[PATCH RFC 05/11] dpaa_eth: add support for S/G frames

From: Madalin Bucur
Date: Tue Mar 17 2015 - 14:59:00 EST


Add support for Scater/Gather (S/G) frames. The FMan can place
the frame content into multiple buffers and provide a S/G Table
(SGT) into one first buffer with references to the others.

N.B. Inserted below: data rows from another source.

(** * PNGTuber: the audio-reactive avatar of [js/app.js]

    A shallow embedding of the signal-acquisition core of the avatar: the
    talk state machine ([processVolume]), the OBS WebSocket client
    ([initOBSWebSocket], [handleOBSMessage], [obsSend], the polling loop) and
    the fallback to local microphone capture ([initAudio], [startAudioLoop]).

    Conventions of the embedding.
    - The object [this] is a record that every method takes and returns.
    - A JavaScript number that carries a volume is an exact rational ([Q]);
      the rounding of IEEE-754 doubles is not part of the methods below, and
      only statements that rounding cannot break are proved of them.  The
      smoothing assignment is given a second time in binary64
      ([Binary64.smoothing]) to show where rounding does break a bound.  A
      number produced by [parseInt] is [option Z], with [None] for [NaN].
    - The browser is the environment: callbacks it invokes (socket events,
      timers, animation frames, the settling of [getUserMedia]) are the
      constructors of [Event]; what the page asks of the browser (frames
      handed to [WebSocket.send], pending timers, [getUserMedia] requests,
      the [talking] class of the avatar) is recorded in fields of the record
      on whose value no branch of a method depends. *)

From Stdlib Require Import ZArith QArith Qminmax Qround Lqa Lia.
From Stdlib Require Import Bool List String Ascii DecimalString.
From Stdlib Require HexadecimalString HexadecimalZ DecimalZ DecimalPos.
From Stdlib Require PrimFloat Uint63.
Import ListNotations.

Open Scope Q_scope.

(** ** JavaScript primitives used by the page *)

Module JS.

(** [Math.max(a, b)] and [Math.min(a, b)] on numbers that are not [NaN]. *)
Definition Math_max (a b : Q) : Q := if Qle_bool a b then b else a.
Definition Math_min (a b : Q) : Q := if Qle_bool a b then a else b.

(** [Math.round(x)]: the integer nearest to [x], ties towards +infinity. *)
Definition Math_round (x : Q) : Z := Qfloor (x + 0.5).
(** * anbox: the command line layer, the session manager and the input manager

    A shallow embedding of
    - [anbox/cli.h], in the revision that declares [ValueFlag] (the one
      [cli.cpp] is written against), and [anbox/cli.cpp],
    - [anbox/cmds/session_manager.cpp],
    - the implementation of [anbox::input::Manager],
    and the properties of the session start-up they implement.

    Conventions.  A member function becomes a function of the object's
    fields.  Code that writes to a stream, logs, or calls into a collaborator
    whose source is elsewhere is written in a small monad [M]: it threads the
    mutable object, records every observable step in a trace of [Event]s and
    ends in an [Outcome] (a normal return, a C++ exception leaving the
    function, or a call that never returns). *)

From Stdlib Require Import ZArith Ascii String.
From stdpp Require Import base option list strings pretty gmap.

Local Open Scope Z_scope.

(** ** Exceptions and outcomes *)

(** The exception types the code throws or catches.  [po_error] is
    [boost::program_options::error], the only type [run] catches;
    [foreign_error] stands for whatever a collaborator outside this
    development throws. *)
Inductive exception : Type :=
| logic_error (what : string)
| runtime_error (what : string)
| bad_function_call
| po_error (what : string)
| foreign_error (what : string).

Definition is_po_error (e : exception) : bool :=
  match e with po_error _ => true | _ => false end.

Definition what (e : exception) : string :=
  match e with
  | logic_error w | runtime_error w | po_error w | foreign_error w => w
  | bad_function_call => "bad_function_call"
  end.

Definition EXIT_SUCCESS : Z := 0.
Definition EXIT_FAILURE : Z := 1.

(** [std::endl] as it shows in the written text. *)
Definition endl : string := String "010"%char EmptyString.

Inductive Outcome (A : Type) : Type :=
| Ret (a : A)
| Throw (e : exception)
| Block.
Arguments Ret {A} a.
Arguments Throw {A} e.
Arguments Block {A}.


(** A command that ended without success: a non-zero exit code, or an
    exception that left it. *)
Definition failed (o : Outcome Z) : Prop :=
  match o with
  | Ret z => z ≠ EXIT_SUCCESS
  | Throw _ => True
  | Block => False
  end.

(** ** Values that cross component boundaries *)

(** [core::posix::Signal], restricted to the two signals the session traps;
    [signal_number] is [static_cast<int>]. *)
Inductive Signal : Type := sig_int | sig_term.

Definition signal_number (s : Signal) : Z :=
  match s with sig_int => 2 | sig_term => 15 end.

Global Instance Signal_eq_dec : EqDecision Signal.
Proof. solve_decision. Defined.

(** [graphics::GLRendererServer::Config::Driver] *)
Inductive Driver : Type := Translator | Host.

Global Instance Driver_eq_dec : EqDecision Driver.
Proof. solve_decision. Defined.

(** [container::Configuration]: the ordered list of bind mounts, each a
    pair (host path, guest path). *)
Record Configuration : Type := { bind_mounts : list (string * string) }.

Inductive LogLevel : Type := Debug | Info | Warning | Error.

(** ** Observable steps *)

(** Calls into collaborators whose code is elsewhere (the signal trap, the
    runtime, the container client, the servers and connectors, the bus).
    Any of them may throw. *)
Inductive Call : Type :=
| trap_signals_for_process (signals : list Signal)
| signal_raised_connect
| ensure_paths (paths : list string)
| Runtime_create
| create_dispatcher_for_runtime
| container_Client_create
| register_terminate_handler
| Device_create (path : string)
| AndroidApiStub_create
| PlatformPolicy_create
| registerDisplayManager
| wm_Manager_create
| LauncherStorage_create
| GLRendererServer_create (driver : Driver)
| policy_set_renderer
| audio_Server_create
| PipeConnectionCreator_create
| rpc_ConnectionCreator_create
| PublishedSocketConnector_create (socket_file : string)
| dispatcher_dispatch (start_container_with : Configuration)
| bus_factory_call
| bus_install_executor
| Service_create_for_bus
| rt_start.

(** One constructor per observable step of the code under study: a call
    into a collaborator, text written to [ctxt.cout], a logger macro, a file
    system query, and what the runtime and the signal trap do while the
    action waits. *)
Inductive Event : Type :=
| called (c : Call)
| cout_write (text : string)
| log_message (level : LogLevel) (message : string)
| fs_exists_query (path : string)
| start_container (configuration : Configuration)
| trap_run
| signal_delivered (signal : Signal)
| terminate_handler_invoked
| trap_stop
| rt_stop.

(** ** The monad of the embedding *)

(** A computation over a mutable object of type [S]: the trace of what it
    did, the object as it left it, and how it ended. *)
Definition M (S A : Type) : Type := S -> list Event * S * Outcome A.

Definition ret {S A} (a : A) : M S A := fun s => ([], s, Ret a).

Definition trace_of {S A} (r : list Event * S * Outcome A) : list Event := r.1.1.
Definition state_of {S A} (r : list Event * S * Outcome A) : S := r.1.2.
Definition outcome_of {S A} (r : list Event * S * Outcome A) : Outcome A := r.2.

Signed-off-by: Madalin Bucur <madalin.bucur@xxxxxxxxxxxxx>
---
drivers/net/ethernet/freescale/dpaa/dpaa_eth.c | 6 +
.../net/ethernet/freescale/dpaa/dpaa_eth_common.c | 34 +-
.../net/ethernet/freescale/dpaa/dpaa_eth_common.h | 2 +
drivers/net/ethernet/freescale/dpaa/dpaa_eth_sg.c | 356 +++++++++++++++++++--
4 files changed, 367 insertions(+), 31 deletions(-)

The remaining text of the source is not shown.